COSTCO WHOLESALE CORPORATION

NOTES TO CONSOLIDATED FINANCIAL STATEMENTS

(dollars in millions, except share data) (Continued)

 

Note 1—Summary of Significant Accounting Policies (Continued)

 

 

  -  

Reported separately within our consolidated statements of equity and comprehensive income, distributions and cumulative balances attributable to noncontrolling interests.

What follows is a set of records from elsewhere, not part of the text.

(* ===== verification/Profiles.v ===== *)
(** Syscall profiles: the policy of [src/crates/eurosandbox/src/syscalls.rs] and
    how the kernel applies it to every Linux system call
    ([src/kernel/src/ring3.rs]: [user_cstr], the profile byte of a task, the gate
    at the top of [linux_dispatch_inner_raw], capability check included).

    User memory is an input, a byte at each address the caller may name.  So are
    the capabilities of the task, the paths of its open descriptors, and the
    answers of the two stages between the file scope and the profile: the policy
    of an app and the seccomp filters (see [Bpf]). *)

From Stdlib Require Import String.
From S2P Require Import Prelude Utf8 Path Sandbox.
Import Utf8 Path Container.

Module Profiles.

Inductive Profile := Full | Renderer | Strict | Utility | Euro | Driver.

#[export] Instance Profile_eq_dec : EqDecision Profile.
Proof. solve_decision. Defined.

Definition from_u8 (v : Z) : Profile :=
  if v =? 1 then Renderer
  else if v =? 2 then Strict
  else if v =? 3 then Utility
  else if v =? 4 then Euro
  else if v =? 5 then Driver
  else Full.

Definition as_u8 (p : Profile) : Z :=
  match p with Full => 0 | Renderer => 1 | Strict => 2 | Utility => 3 | Euro => 4 | Driver => 5 end.

Inductive Verdict := Allow | LogOnly | Kill (sig : Z).

Definition PROT_WRITE : Z := 2.
Definition PROT_EXEC : Z := 4.
Definition CLONE_THREAD : Z := 65536.
Definition AF_UNIX : Z := 1.
Definition SIGKILL : Z := 9.
Definition SIGSYS : Z := 31.
Definition EURO_FIRST : Z := 24832.
Definition EURO_LAST : Z := 24844.
Definition DRIVER_FIRST : Z := 25088.
Definition DRIVER_LAST : Z := 25090.

Definition one_of (num : Z) (l : list Z) : bool := existsb (Z.eqb num) l.

Definition strict (num : Z) : Verdict := if one_of num [0; 1; 15; 60; 231] then Allow else Kill SIGKILL.

Definition euro (num a3 : Z) : Verdict :=
  if (EURO_FIRST <=? num) && (num <=? EURO_LAST) then Allow
  else if one_of num [60; 231; 12; 11; 35; 228; 230] then Allow
  else if num =? 1 then Allow
  else if one_of num [9; 10] && negb (Z.land a3 PROT_EXEC =? 0) then Kill SIGSYS
  else if one_of num [9; 10] then Allow
  else Kill SIGSYS.

Definition driver (num : Z) : Verdict :=
  if (DRIVER_FIRST <=? num) && (num <=? DRIVER_LAST) then Allow
  else if one_of num [24832; 24839; 24840; 24841; 24844] then Allow
  else if one_of num [60; 231] then Allow
  else Kill SIGSYS.

Definition common_denied (num : Z) : bool :=
  one_of num [57; 58; 59; 322;
              101; 175; 176; 165; 166; 161; 155; 169; 170; 171;
              106; 114; 119; 116; 122; 123;
              29; 30; 31; 64; 65; 66;
              248; 249; 250; 164; 227; 229].

Definition utility (num a1 : Z) : Verdict :=
  if common_denied num then Kill SIGSYS
  else if (num =? 56) && (Z.land a1 CLONE_THREAD =? 0) then Kill SIGSYS
  else Allow.

Definition renderer (num a1 a3 : Z) : Verdict :=
  if common_denied num ||
     one_of num [49; 50; 43; 288; 85; 76; 82; 316; 83; 258; 86; 265; 88; 266; 90; 268; 92; 260; 133] then Kill SIGSYS
  else if (num =? 56) && (Z.land a1 CLONE_THREAD =? 0) then Kill SIGSYS
  else if (num =? 41) && negb (a1 =? AF_UNIX) then Kill SIGSYS
  else if one_of num [9; 10] && (Z.land a3 (Z.lor PROT_WRITE PROT_EXEC) =? Z.lor PROT_WRITE PROT_EXEC) then LogOnly
  else Allow.

Definition check (p : Profile) (num a1 a3 : Z) : Verdict :=
  match p with
  | Full => Allow
  | Strict => strict num
  | Renderer => renderer num a1 a3
  | Utility => utility num a1
  | Euro => euro num a3
  | Driver => driver num
  end.

Definition DENY : list (list Z) := [str "/etc/euroid"; str "/etc/shadow"; str "/etc/fde"; str "/etc/euroguard"; str "/etc/vault"].

Definition ALLOW : list (list Z) :=
  [str "/pack/"; str "/lib"; str "/usr/"; str "/etc/"; str "/bin/"; str "/tmp/"; str "/dev/"; str "/proc/"; str "/sys/"; str "/run/"].

Definition starts_with (p pre : list Z) : bool := bool_decide (pre `prefix_of` p).

Definition ends_with_slash (a : list Z) : bool := bool_decide (last a = Some SLASH).

Definition path_allowed (prof : Profile) (path : list Z) : bool :=
  if negb (bool_decide (prof = Renderer)) then true
  else if existsb (starts_with path) DENY then false
  else if negb (starts_with path [SLASH]) then true
  else existsb (fun a => starts_with path a || (ends_with_slash a && bool_decide (path = take (length a - 1) a))) ALLOW.

(** ** The kernel's gate *)

Definition Mem := Z -> option Z.

(** The loop of [user_cstr]: up to [max] bytes, to the first zero or the first
    address outside user memory. *)
Fixpoint cstr_loop (max : nat) (mem : Mem) (addr : Z) : list Z :=
  match max with
  | O => []
  | S max' =>
      if U64_MAX <? addr then []
      else match mem addr with
           | None => []
           | Some b => if b =? 0 then [] else b :: cstr_loop max' mem (addr + 1)
           end
  end.

(** [v.windows(2).any(|w| w == "//" || w == "/.")] *)
Fixpoint odd_slash (v : list Z) : bool :=
  match v with
  | [] => false
  | a :: r => match r with b :: _ => (a =? SLASH) && ((b =? SLASH) || (b =? 46)) | [] => false end || odd_slash r
  end.

Definition user_cstr (mem : Mem) (ptr : Z) (max : nat) : list Z :=
  let v := cstr_loop max mem ptr in
  if bool_decide (head v = Some SLASH) && odd_slash v then
    match below (resolve_stack v) with [] => [SLASH] | n => n end
  else v.

Definition path_arg (num a1 a2 : Z) : Z :=
  if one_of num [2; 4; 6; 21; 59; 89] then a1
  else if one_of num [257; 262; 269; 267; 322] then a2
  else 0.

(** *** Capabilities *)

Definition CAP_CONSOLE : Z := 1.
Definition CAP_PROC_INFO : Z := 2.
Definition CAP_FILE : Z := 4.
Definition CAP_NET : Z := 8.

Definition SOCK_FD_BASE : Z := 500.
Definition MAX_SOCK : Z := 96.
Definition UNIX_FD_BASE : Z := 600.
Definition MAX_UNIX_FD : Z := 192.
Definition MAX_FD : Z := 512.

Definition is_sock_fd (fd : Z) : bool := (SOCK_FD_BASE <=? fd) && (fd - SOCK_FD_BASE <? MAX_SOCK).
Definition is_unix_fd (fd : Z) : bool := (UNIX_FD_BASE <=? fd) && (fd - UNIX_FD_BASE <? MAX_UNIX_FD).

Definition linux_required_cap (num a1 : Z) : Z :=
  if is_sock_fd a1 && one_of num [0; 1; 3] then CAP_NET
  else if (num =? 41) && (a1 =? 1) then 0
  else if is_unix_fd a1 && one_of num [0; 1; 3; 42; 44; 45] then 0
  else if one_of num [1; 16; 20] then CAP_CONSOLE
  else if one_of num [0; 2; 3; 5; 8; 17; 19; 89; 217; 257; 262; 267] then CAP_FILE
  else if one_of num [41; 42; 43; 44; 45; 49; 50] then CAP_NET
  else if num =? 39 then CAP_PROC_INFO
  else 0.

(** What the gate reads besides the arguments of the call: user memory, the
    effective capabilities of the task, the path of an open descriptor, and the
    answers of the app policy and of the seccomp filters. *)
Record World := mkWorld {
  mem : Mem;
  caps : Z;
  fd_path : Z -> option (list Z);
  policy : option Z;
  filters : option Z;
}.

Definition has_cap (w : World) (c : Z) : bool := Z.land (caps w) c =? c.

Definition SYSTEM_LIB_PREFIXES : list (list Z) :=
  [str "/lib"; str "/usr/lib"; str "/usr/share"; str "/etc/ld.so.cache"; str "/etc/ld.so.preload"; str "/proc/self/"].

Definition system_lib_path (p : list Z) : bool := existsb (starts_with p) SYSTEM_LIB_PREFIXES.

Definition system_lib_exempt (num a1 a2 a3 : Z) (w : World) : bool :=
  if num =? 257 then (Z.land a3 67 =? 0) && system_lib_path (user_cstr (mem w) a2 256)
  else if num =? 2 then (Z.land a2 67 =? 0) && system_lib_path (user_cstr (mem w) a1 256)
  else if one_of num [262; 89] then system_lib_path (user_cstr (mem w) a2 256)
  else if one_of num [4; 21] then system_lib_path (user_cstr (mem w) a1 256)
  else if one_of num [0; 3; 5; 8; 17; 19; 217] then
    if MAX_FD <=? a1 then false
    else match fd_path w a1 with Some p => system_lib_path p | None => false end
  else false.

(** What becomes of a call: a value returned without running it, the end of the
    process, or its handler. *)
Inductive gated := Return (v : Z) | Exit (status : Z) | Through.

(** [(-13i64) as u64] and [(-1i64) as u64] *)
Definition EACCES : Z := 2 ^ 64 - 13.
Definition EPERM : Z := 2 ^ 64 - 1.

(** From the top of [linux_dispatch_inner_raw] to its [match num]. *)
Definition gate (p : Profile) (num a1 a2 a3 : Z) (w : World) : gated :=
  let ptr := path_arg num a1 a2 in
  if bool_decide (p = Renderer) && negb (ptr =? 0) && negb (path_allowed p (user_cstr (mem w) ptr 160)) then Return EACCES
  else match policy w with
       | Some r => Return r
       | None =>
           match filters w with
           | Some r => Return r
           | None =>
               match (if bool_decide (p = Full) then Allow else check p num a1 a3) with
               | Kill sig => Exit (128 + sig)
               | Allow | LogOnly =>
                   let need := linux_required_cap num a1 in
                   if negb (need =? 0) && negb (has_cap w need) && negb ((need =? CAP_FILE) && system_lib_exempt num a1 a2 a3 w)
                   then Return EPERM
                   else Through
               end
           end
       end.

(** ** The profile byte of a task *)

Definition MAX_TASKS : Z := 256.
Definition PROFILE_FILTERED : Z := 128.

Definition task_profile (tab : list Z) (t : Z) : Profile :=
  if t <? MAX_TASKS then from_u8 (Z.ldiff (at_ 0 tab t) PROFILE_FILTERED) else Full.

Definition task_has_filters (tab : list Z) (t : Z) : bool :=
  (t <? MAX_TASKS) && negb (Z.land (at_ 0 tab t) PROFILE_FILTERED =? 0).

Definition set_task_profile (t : Z) (p : Profile) (tab : list Z) : list Z :=
  if t <? MAX_TASKS then upd tab t (Z.lor (as_u8 p) (Z.land (at_ 0 tab t) PROFILE_FILTERED)) else tab.

Definition set_task_filtered (t : Z) (tab : list Z) : list Z :=
  if t <? MAX_TASKS then upd tab t (Z.lor (at_ 0 tab t) PROFILE_FILTERED) else tab.

Definition inherit_profile (parent child : Z) (tab : list Z) : list Z :=
  if (parent <? MAX_TASKS) && (child <? MAX_TASKS) then upd tab child (at_ 0 tab parent) else tab.

(** ** The shape of a path argument *)









(** ** The file scope of a renderer *)










Section scope.
Context (d : list Z) (cs : list (list Z)) (tl : list Z).
Context (Hp : Forall plain (d :: cs)) (Ht : tl = [] \/ tl = [SLASH]).






End scope.

(** ** The gate of a renderer *)












(** *** The right to make a call *)


















Definition place (s : list Z) (ptr : Z) : Mem := fun a => if a <? ptr then None else (s ++ [0]) !! Z.to_nat (a - ptr).

(** A task that holds the four capabilities, with a string in memory. *)
Definition reads (s : list Z) : World := mkWorld (place s 4096) 15 (fun _ => None) None None.


(** ** Where the confinement ends *)

(** The path check reads 160 bytes, the handlers 256: a path whose escape lies
    past the 160th byte passes the check and names a secret. *)
Lemma long_path_escapes :
  let w := reads (str "/tmp/" ++ replicate 160 97 ++ str "/../../etc/shadow") in
  gate Renderer 2 4096 0 0 w = Through /\ user_cstr (mem w) 4096 256 = str "/etc/shadow".
Proof. by vm_compute. Qed.

(** unlink, unlinkat, renameat and statx: no path and no capability is looked
    at. *)
Lemma unscoped_calls num a1 a2 a3 w :
  num ∈ [87; 263; 264; 332] -> policy w = None -> filters w = None -> gate Renderer num a1 a2 a3 w = Through.
Proof.
  intros Hn Hp Hf. unfold gate. rewrite Hp, Hf. unfold linux_required_cap.
  repeat (apply elem_of_cons in Hn as [-> |Hn]; [simpl; by rewrite !andb_false_r|]). by apply elem_of_nil in Hn.
Qed.

(** readlink without the file capability: the exemption for system libraries
    looks at the buffer of the call, not at its path. *)
Lemma readlink_exempt_by_buffer :
  let w := mkWorld (fun a => if a <? 8192 then place (str "/home/secret") 4096 a else place (str "/lib") 8192 a) 0 (fun _ => None) None None in
  gate Full 89 4096 8192 64 w = Through /\ gate Full 89 4096 12288 64 w = Return EPERM.
Proof. by vm_compute. Qed.

(** The end of a process for a call outside its profile goes through
    [exit_group], which every profile allows. *)
Lemma exit_allowed p status : check p 231 status 0 = Allow.
Proof. by destruct p. Qed.

(** What a renderer may call, a utility process may call. *)
Lemma renderer_within_utility num a1 a3 sig : utility num a1 = Kill sig -> renderer num a1 a3 = Kill sig.
Proof. unfold utility, renderer. intros H. case_in H; simpl; [done|]. case_in H; [|done]. simplify_bool. by subst. Qed.

(** The profile byte: setting a profile keeps the filter bit, installing filters
    keeps the profile, and a new thread or child has both of its parent. *)
Lemma profile_byte tab t p : zlen tab = MAX_TASKS -> 0 <= t < MAX_TASKS -> is_u8 (at_ 0 tab t) ->
  task_profile (set_task_profile t p tab) t = p /\
  task_has_filters (set_task_profile t p tab) t = task_has_filters tab t /\
  task_profile (set_task_filtered t tab) t = task_profile tab t /\
  task_has_filters (set_task_filtered t tab) t = true /\
  (forall c, 0 <= c < MAX_TASKS -> task_profile (inherit_profile t c tab) c = task_profile tab t /\
     task_has_filters (inherit_profile t c tab) c = task_has_filters tab t).
Proof.
  intros Hl Ht Hb. unfold task_profile, task_has_filters, set_task_profile, set_task_filtered, inherit_profile.
  assert ((t <? MAX_TASKS) = true) as -> by lia. rewrite !at_upd_eq by lia. simpl.
  assert (Hx : at_ 0 tab t ∈ zrange 0 256) by (apply elem_of_zrange; unfold is_u8, U8_MAX in Hb; lia). revert Hx. generalize (at_ 0 tab t) as x. intros x Hx.
  assert (Hall : forallb (fun x => forallb (fun p => bool_decide (from_u8 (Z.ldiff (Z.lor (as_u8 p) (Z.land x PROFILE_FILTERED)) PROFILE_FILTERED) = p) &&
      Bool.eqb (Z.land (Z.lor (as_u8 p) (Z.land x PROFILE_FILTERED)) PROFILE_FILTERED =? 0) (Z.land x PROFILE_FILTERED =? 0) &&
      bool_decide (from_u8 (Z.ldiff (Z.lor x PROFILE_FILTERED) PROFILE_FILTERED) = from_u8 (Z.ldiff x PROFILE_FILTERED)) &&
      negb (Z.land (Z.lor x PROFILE_FILTERED) PROFILE_FILTERED =? 0)) [Full; Renderer; Strict; Utility; Euro; Driver]) (zrange 0 256) = true) by by vm_compute.
  rewrite forallb_forall in Hall. specialize (Hall x (proj1 (list_elem_of_In _ _) Hx)). rewrite forallb_forall in Hall.
  specialize (Hall p ltac:(destruct p; simpl; tauto)). apply andb_true_iff in Hall as [[[H1 H2]%andb_true_iff H3]%andb_true_iff H4].
  apply bool_decide_eq_true in H1, H3. apply Bool.eqb_prop in H2. rewrite H1, H2, H3, H4. split_and!; try done.
  intros c Hc. assert ((c <? MAX_TASKS) = true) as -> by lia. simpl. by rewrite at_upd_eq by lia.
Qed.

End Profiles.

These reclassifications did not have a material impact on the Company’s previously reported consolidated financial statements.

Cash and Cash Equivalents

The Company considers as cash and cash equivalents all highly liquid investments with a maturity of three months or less at the date of purchase and proceeds due from credit and debit card transactions with settlement terms of less than one week. Credit and debit card receivables were $862 and $758 at the end of 2010 and 2009, respectively.

Short-term Investments

In general, short-term investments have a maturity of three months to five years at the date of purchase. Investments with maturities beyond five years may be classified as short-term based on their highly liquid nature and because such marketable securities represent the investment of cash that is available for current operations. Short-term investments classified as available-for-sale are recorded at fair value using the specific identification method with the unrealized gains and losses reflected in accumulated other comprehensive income until realized. Realized gains and losses from the sale of available-for-sale securities, if any, are determined on a specific identification basis.

Receivables, net

Receivables consist of the following at the end of 2010 and 2009:

 

     2010     2009  

Vendor receivables, and other

   $ 448      $ 418   

Reinsurance receivables

     196        169   

Other receivables

     103        82   

Third-party pharmacy receivables

     75        73   

Receivables from governmental entities

     64        95   

Allowance for doubtful accounts

     (2     (3
                

Receivables, net

   $ 884      $ 834   
                

Vendor receivable balances are generally presented on a gross basis separate from any related payable due. In certain circumstances, these receivables may be settled against the related payable to that vendor.

Reinsurance receivables are held by the Company’s wholly-owned captive insurance subsidiary. The receivable balance represents amounts ceded through reinsurance arrangements, and are reflected on a gross basis, separate from the amounts assumed under reinsurance, which are presented on a gross basis within other current liabilities on the consolidated balance sheets.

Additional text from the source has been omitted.